O seguinte Projeto a mencionar é o “Recitando e encantando: poesias infantis” que vivenciou momentos de rodas de leitura de poesias com os alunos para construir o conhecimento da criança enquanto leitora dessa linguagem poética, que possibilita o despertar da imaginação e da criatividade, a ludicidade pedagógica e o sentido crítico da realidade. Como dito no subcapítulo 4.5, esse projeto visava uma apresentação ao Sarau Literário da escola, que é um momento na qual as pessoas se encontram para se manifestarem artisticamente, neste caso, por meio da poesia.

Nesses momentos de leitura e memorização das poesias, com certeza, as crianças foram compreendendo a estrutura, a linguagem e percebendo que ela nos enriquece com palavras ao mesmo tempo em que brincamos com elas. As poesias transmitem descontração, emoção, acalmam, instigam interpretações e por muitas vezes, refletem nosso próprio eu. As que foram utilizadas nesse projeto retratam a cultura poética brasileira, de autores que pensaram no público infantil.

Para finalizar, o Projeto “De pequeno passei a ser grande: Literatura e a formação de valores” utilizou um livro que possui a essência de uma obra infantil que é o Pequeno Príncipe, com uma história que demonstra o sentido da vida, da amizade, do amor, da solidão e da perda. A professora atuou com o exercício de antecipação com o auxílio de objetos e imagens que instigavam a imaginação sobre o assunto de cada capítulo.

Esse método de antecipar é uma estratégia criativa que aguça a curiosidade da criança e a vontade de ler para descobrir se suas hipóteses mentalmente criadas estão certas ou não, além de querer conhecer na palma das mãos o enredo de toda a história. Outra característica importante do projeto é a metodologia “Fabricando Histórias” capaz de motivar a produção escrita, libertar as ideias e a imaginação mostrando seus anseios heroicos mais subjetivos, demonstrando o que lhe agrada, o que lhe dá prazer e o que estava todo tempo guardado na memória.
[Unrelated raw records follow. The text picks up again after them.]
(** ** The chart loop on concrete histories *)

Lemma relative_rebases_on_first_witness :
  (cleaned_close parse_nothing (close_frame [PFloat f_50; PFloat f_75; PFloat f_100]) =
     Some [(0, PFloat f_50); (1, PFloat f_75); (2, PFloat f_100)] /\
   isclose f_50 f_0 = false /\
   outcome (build_chart_series parse_nothing "Relative Price"
              (close_frame [PFloat f_50; PFloat f_75; PFloat f_100])) =
     inr (Some (map (rebase_cell f_50) [(0, PFloat f_50); (1, PFloat f_75); (2, PFloat f_100)],
                "Relative Price (%)"%string)) /\
   is_finite f_50 = true /\
   rebase_cell f_50 (0, PFloat f_50) = (0, PFloat f_100)) /\
  (outcome (np_isclose_zero (PFloat f_0)) = inr true /\
   build_chart_series parse_nothing "Relative Price"
     (close_frame [PFloat f_0; PFloat f_75]) =
     ([], inr (Some ([(0, PFloat f_0); (1, PFloat f_75)], "Relative Price (%)"%string)))).
Proof.
  destruct (relative_rebases_on_first parse_nothing) as (Hmap & Hraw & _).
  destruct (Hmap (close_frame [PFloat f_50; PFloat f_75; PFloat f_100])
              0 f_50 [(1, PFloat f_75); (2, PFloat f_100)] eq_refl eq_refl)
    as (_ & Hout & Hfirst).
  split.
  - split; [reflexivity | split; [reflexivity | split; [exact Hout |]]].
    split; [reflexivity | exact (Hfirst eq_refl)].
  - split; [reflexivity |].
    exact (Hraw (close_frame [PFloat f_0; PFloat f_75]) (0, PFloat f_0) [(1, PFloat f_75)]
             eq_refl (or_intror eq_refl)).
Defined.

(** C5 as written does not hold of every base that is defined and not
    zero: on the base [inf] the guard lets the division through, and the
    series starts at NaN, not at 100. *)
Lemma relative_infinite_base_starts_at_nan :
  pd_notna (PFloat f_inf) = true /\
  isclose f_inf f_0 = false /\
  outcome (build_chart_series parse_nothing "Relative Price"
             (close_frame [PFloat f_inf; PFloat f_75; PFloat f_100])) =
    inr (Some ([(0, np_nan); (1, PFloat f_0); (2, PFloat f_0)],
               "Relative Price (%)"%string)).
Proof. repeat split; vm_compute; reflexivity. Qed.

Lemma actual_passes_through_witness :
  cleaned_close parse_nothing (close_frame [PFloat f_50; PFloat f_75; PFloat f_100]) =
    Some [(0, PFloat f_50); (1, PFloat f_75); (2, PFloat f_100)] /\
  build_chart_series parse_nothing "Actual Price"
    (close_frame [PFloat f_50; PFloat f_75; PFloat f_100]) =
    ([], inr (Some ([(0, PFloat f_50); (1, PFloat f_75); (2, PFloat f_100)],
                    "Actual Price"%string))) /\
  plot_fails_for "X" "TCS.NS" [(0, PFloat f_50); (1, PFloat f_75); (2, PFloat f_100)] = None /\
  lines (chart_step parse_nothing (plot_fails_for "X") "Actual Price" new_chart
           ("TCS.NS"%string, close_frame [PFloat f_50; PFloat f_75; PFloat f_100])) =
    [("TCS.NS"%string, [(0, PFloat f_50); (1, PFloat f_75); (2, PFloat f_100)])].
Proof.
  destruct (actual_passes_through parse_nothing (plot_fails_for "X")) as (Hid & Hline & _).
  split; [reflexivity | split; [| split; [reflexivity |]]].
  - exact (Hid (close_frame [PFloat f_50; PFloat f_75; PFloat f_100])
             (0, PFloat f_50) [(1, PFloat f_75); (2, PFloat f_100)] eq_refl).
  - exact (Hline (close_frame [PFloat f_50; PFloat f_75; PFloat f_100])
             (0, PFloat f_50) [(1, PFloat f_75); (2, PFloat f_100)]
             "TCS.NS"%string new_chart eq_refl eq_refl).
Defined.

Lemma chart_loop_isolates_tickers_witness :
  chart_step parse_nothing (plot_fails_for "X") "Relative Price" new_chart
    ("B"%string, close_frame [PNone; np_nan]) = new_chart /\
  chart_step parse_nothing (plot_fails_for "X") "Relative Price" new_chart
    ("C"%string, empty_frame) = st_error "C" KeyError new_chart /\
  chart_step parse_nothing (plot_fails_for "X") "Relative Price" new_chart
    ("X"%string, close_frame [PFloat f_100]) =
    st_error "X" ValueError (set_ylabel "Relative Price (%)" new_chart) /\
  chart_loop parse_nothing (plot_fails_for "X") "Relative Price" sample_histories new_chart =
    mkChart (Some "Relative Price (%)"%string)
            [("A"%string, [(0, PFloat f_100); (1, PFloat f_150)]);
             ("D"%string, [(1, PFloat f_100); (2, PFloat f_200)])]
            [("C"%string, KeyError); ("X"%string, ValueError)].
Proof.
  pose proof (chart_loop_isolates_tickers parse_nothing (plot_fails_for "X"))
    as (Hskip & Hbuild & Hplot & _ & _).
  split; [| split; [| split]].
  - exact (Hskip "Relative Price"%string new_chart "B"%string
             (close_frame [PNone; np_nan]) eq_refl).
  - exact (Hbuild "Relative Price"%string new_chart "C"%string empty_frame KeyError eq_refl).
  - exact (Hplot "Relative Price"%string new_chart "X"%string (close_frame [PFloat f_100])
             [(0, PFloat f_100)] "Relative Price (%)"%string ValueError eq_refl eq_refl).
  - reflexivity.
Defined.
(** X6: in every registry that the factory methods have built, each flag
    is found under its own name, that name resolves to it, and its alias,
    a single character other than [-] and [=], resolves to it as well (for
    a flag whose name is not empty). *)
Theorem declared_flags_resolve fs k f :
  declared fs ->
  JsMap.get (flags fs) k = Some f ->
  name f = k
  /\ resolve fs k = Some f
  /\ forall a, alias f = Some a ->
                validAlias a = true
                /\ (JsString.truthy k = true -> resolve fs a = Some f).
Proof.
  intros Hd Hget.
  assert (Hinv : WellFormed fs /\ Unique fs /\ Keyed fs).
  { clear Hget. induction Hd as [p args|fs0 n0 d0 a0 h0 _ (Hw & Hu & Hk)].
    - repeat split; try constructor; discriminate.
    - split; [apply declare_WellFormed, Hw|].
      split; [apply _declare_Unique, Hu|apply declare_Keyed, Hk]. }
  destruct Hinv as (Hw & (_ & _ & Hu) & Hk).
  destruct (Hk k f Hget) as [Hname Hal].
  assert (Hself : resolvedFlagName fs k = k).
  { unfold resolvedFlagName.
    destruct (JsMap.get (aliases fs) k) as [n|] eqn:E; [|reflexivity].
    destruct (Hu k n E) as [_ Hsame].
    unfold JsMap.has in Hsame. rewrite Hget in Hsame.
    rewrite <- (Hsame eq_refl).
    destruct (Hw k n E) as (Hv & _).
    destruct (validAlias_char _ Hv) as (c & -> & _). reflexivity. }
  split; [exact Hname|].
  split; [unfold resolve; rewrite Hself; exact Hget|].
  intros a Ha. specialize (Hal a Ha).
  destruct (Hw a k Hal) as (Hv & _). split; [exact Hv|].
  intros Ht. unfold resolve, resolvedFlagName. rewrite Hal, Ht. exact Hget.
Qed.

(** [config], the second flag of the registry of the test suite. *)
Lemma declared_flags_resolve_witness :
  resolve testFlagSet "c"
  = Some (mkFlag "config" "Config file" (Some "c") (StringValue "default.json")
                 "default.json" false).
Proof.
  assert (Hd : declared testFlagSet) by (repeat apply declared_step; apply declared_new).
  destruct (declared_flags_resolve testFlagSet "config" _ Hd eq_refl)
    as (_ & _ & Halias).
  exact (proj2 (Halias "c" eq_refl) eq_refl).
Defined.

(** ** More on the token parser *)

(** X7: flags come first.  When the token at the head of the queue does
    not start with [-], or is the lone [-], the loop of [parse] ends there:
    no flag changes and the rest of the queue is dropped unread; on a
    registry not parsed before, [parse] completes with nothing changed but
    [isParsed]. *)
Theorem non_flag_token_stops fs arg rest :
  JsString.startsWith arg "-" = false \/ arg = "-" ->
  parseLoop (withProcessingArgs fs (arg :: rest))
  = (withProcessingArgs fs [], Normal tt)
  /\ (_isParsed fs = false ->
      parse fs (Some (arg :: rest))
      = (withProcessingArgs (withIsParsed fs true) [], Normal tt)).
Proof.
  intros Harg.
  assert (Hhead : forall s, parseHead s arg = HNotAFlag).
  { intros s. unfold parseHead.
    destruct Harg as [H| ->]; [|reflexivity].
    rewrite (not_dash_not_terminator _ H), H. reflexivity. }
  assert (Hloop : forall s, parseLoop (withProcessingArgs s (arg :: rest))
                            = (withProcessingArgs s [], Normal tt)).
  { intros s. rewrite parseLoop_step. cbn [_processingArgs withProcessingArgs].
    rewrite _parseOne_head, Hhead. reflexivity. }
  split; [apply Hloop|].
  intros Hp. unfold parse. rewrite Hp. cbn [orDefault]. rewrite Hloop. reflexivity.
Qed.

(** [restArg] behind nothing, in the registry of the test suite. *)
Lemma non_flag_token_stops_witness :
  parseLoop (withProcessingArgs testFlagSet ["restArg"; "--verbose"])
  = (withProcessingArgs testFlagSet [], Normal tt).
Proof.
  exact (proj1 (non_flag_token_stops testFlagSet "restArg" ["--verbose"]
                  (or_introl eq_refl))).
Defined.

(** X8: a flag token whose identifier is well formed, is not the help
    request, and is neither a declared name nor a declared alias makes the
    loop of [parse] throw the unknown-flag error.  The error carries the
    identifier, without the dashes and without the [=value], and no flag
    has changed. *)
Theorem unknown_flag_throws fs arg rest ident inline :
  isFlagToken arg = true ->
  splitToken arg = (ident, inline) ->
  validIdentifier ident = true ->
  isHelp ident = false ->
  JsMap.has (flags fs) ident = false ->
  JsMap.has (aliases fs) ident = false ->
  parseLoop (withProcessingArgs fs (arg :: rest))
  = (withProcessingArgs fs rest,
     Throw (ParseError (new_FlagParseError "Unknown flag" (Some ident) None))).
Proof.
  intros Htok Hsplit Hid Hhelp Hf Ha.
  rewrite parseLoop_step. cbn [_processingArgs withProcessingArgs].
  rewrite _parseOne_head, (parseHead_flag_token fs arg ident inline); trivial.
  unfold resolve, resolvedFlagName, JsMap.has in *.
  destruct (JsMap.get (aliases fs) ident); [discriminate|].
  destruct (JsMap.get (flags fs) ident); [discriminate|]. reflexivity.
Qed.

(** [--unknown=1] in the registry of the test suite. *)
Lemma unknown_flag_throws_witness :
  parseLoop (withProcessingArgs testFlagSet ["--unknown=1"; "--verbose"])
  = (withProcessingArgs testFlagSet ["--verbose"],
     Throw (ParseError (mkFlagParseError "Flag 'unknown': Unknown flag"
                                         (Some "unknown") None))).
Proof.
  exact (unknown_flag_throws testFlagSet "--unknown=1" ["--verbose"] "unknown"
           (Some "1") eq_refl eq_refl eq_refl eq_refl eq_refl eq_refl).
Defined.

Lemma splitAtEquals_dash s :
  JsString.startsWith (fst (splitAtEquals (String "-" s))) "-" = true.
Proof.
  unfold splitAtEquals. cbn [JsString.indexOf].
  replace (Ascii.eqb "-" "=") with false by reflexivity.
  destruct (JsString.indexOf s "="); reflexivity.
Qed.
Lemma parse_digits_uint d :
  parse_digits 0 (NilEmpty.string_of_uint d) = Some (Z.of_uint d).
Proof.
  unfold Z.of_uint.
  induction d; cbn [NilEmpty.string_of_uint parse_digits Pos.of_uint];
    [done | ..];
    match goal with |- context [digit_of ?c] =>
      let v := eval vm_compute in (digit_of c) in change (digit_of c) with v end;
    cbv iota beta;
    [exact IHd | ..];
    match goal with |- parse_digits ?a _ = _ =>
      let v := eval vm_compute in a in change a with v end;
    rewrite parse_digits_pos; reflexivity.
Qed.

Lemma parse_unsigned_uint d :
  d ≠ Decimal.Nil → parse_unsigned (NilEmpty.string_of_uint d) = Ok (Z.of_uint d).
Proof.
  intros Hd. unfold parse_unsigned. rewrite parse_digits_uint.
  by destruct d.
Qed.

(** [int(str(z)) == z]. *)
Lemma py_int_of_py_str z : py_int_of_string (py_str z) = Ok z.
Proof.
  unfold py_int_of_string. rewrite py_strip_id by by apply all_chars_py_str.
  unfold py_str. pose proof (DecimalZ.of_to z) as Hz.
  destruct z as [|p|p]; [reflexivity | |].
  - cbn [Z.to_int Z.of_int] in *. pose proof (DecimalPos.Unsigned.to_uint_nonnil p) as Hnil.
    rewrite <- Hz.
    destruct (Pos.to_uint p) eqn:E; try done;
      cbn [NilZero.string_of_int NilZero.string_of_uint NilEmpty.string_of_uint];
      match goal with |- _ = Ok (Z.of_uint ?d) =>
        rewrite <- (parse_unsigned_uint d) by done end; reflexivity.
  - cbn [Z.to_int Z.of_int] in *. pose proof (DecimalPos.Unsigned.to_uint_nonnil p) as Hnil.
    rewrite <- Hz. cbn [NilZero.string_of_int].
    assert (NilZero.string_of_uint (Pos.to_uint p) = NilEmpty.string_of_uint (Pos.to_uint p))
      as -> by by destruct (Pos.to_uint p).
    rewrite parse_unsigned_uint by done. reflexivity.
Qed.




(** ** Saving and loading a checkpoint *)




Lemma starts_with_slash_checkpoint_name e t :
  starts_with_slash (checkpoint_name e +:+ t) = false.
Proof. reflexivity. Qed.






(** ** Checkpoints of different epochs *)

Lemma py_str_inj e1 e2 : py_str e1 = py_str e2 → e1 = e2.
Proof.
  intros H. pose proof (py_int_of_py_str e1) as H1. rewrite H, py_int_of_py_str in H1.
  by injection H1.
Qed.

Lemma py_str_nonempty e : py_str e ≠ ""%string.
Proof.
  unfold py_str. destruct (Z.to_int e) as [d|d]; simpl; [|done]. by destruct d.
Qed.

Lemma ends_with_slash_app a b :
  all_chars not_slash b = true → b ≠ ""%string → ends_with_slash (a +:+ b) = false.
Proof.
  intros Hb Hne. unfold ends_with_slash. rewrite string_rev_app.
  rewrite <- (all_chars_rev not_slash b) in Hb.
  destruct (String.rev b) as [|ch t] eqn:E.
  - apply (f_equal String.rev) in E. rewrite string_rev_involutive in E. done.
  - rewrite string_app_cons. simpl in Hb. apply andb_true_iff in Hb as [Hc _].
    by destruct ch as [[] [] [] [] [] [] [] []].
Qed.

Lemma app_sep_inj a : ∀ b r1 r2,
  all_chars not_slash a = true → all_chars not_slash b = true →
  a +:+ String "/" r1 = b +:+ String "/" r2 → a = b.
Proof.
  induction a as [|x a IH]; intros [|y b] r1 r2 Ha Hb H; [done | | |].
  - rewrite string_app_cons in H. injection H as <- _. simpl in Hb. done.
  - rewrite string_app_cons in H. injection H as -> _. simpl in Ha. done.
  - rewrite !string_app_cons in H. injection H as -> H. simpl in Ha, Hb.
    apply andb_true_iff in Ha as [_ Ha]. apply andb_true_iff in Hb as [_ Hb].
    f_equal. by eapply IH.
Qed.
As atividades dos projetos acima são práticas pedagógicas auxiliares que visam primordialmente a aquisição da leitura e o prazer pela mesma, fatores de grande relevância para favorecer a construção da cidadania, do sujeito crítico e do leitor de mundo. Não dá para ensinar a leitura focando apenas na gramática das palavras ou no preenchimento de fichas. É preciso libertar a criatividade que há em cada mente, quebrar esse ciclo de métodos tradicionais e trazer propostas inovadoras para a educação.

Embora o foco dos projetos mencionados não foi a preservação e o fortalecimento da cultura, vale lembrar que todos essas ações podem ter os objetivos culturais, mas é preciso que o professor esteja à frente para estabelecer diálogo a partir das leituras, pois elas automaticamente proporcionarão leituras constantes do mundo das próprias crianças, suas vivências em família e nos outros diversos momentos culturais. O diálogo entre os envolvidos irá favorecer a construção do saber coletivo e o conhecimento de outras manifestações culturais.

Portanto, por meio destas quatro perguntas norteadoras foi possível perceber que sim, é possível fortalecer a cultura das crianças dentro do próprio ambiente escolar. No entanto, a escola precisa tomar essa posição, precisa olhar para o aluno e reconhecer suas potencialidades. Muitos projetos existem, mas nem todos trazem a temática

cultural como objetivo, no entanto, como citado acima, a metodologia dos projetos pode ser facilmente flexibilizada para, além de contribuir no ensino da leitura, também intensificar o diálogo dos envolvidos a fim de exporem seus saberes culturais e fortalecê-los.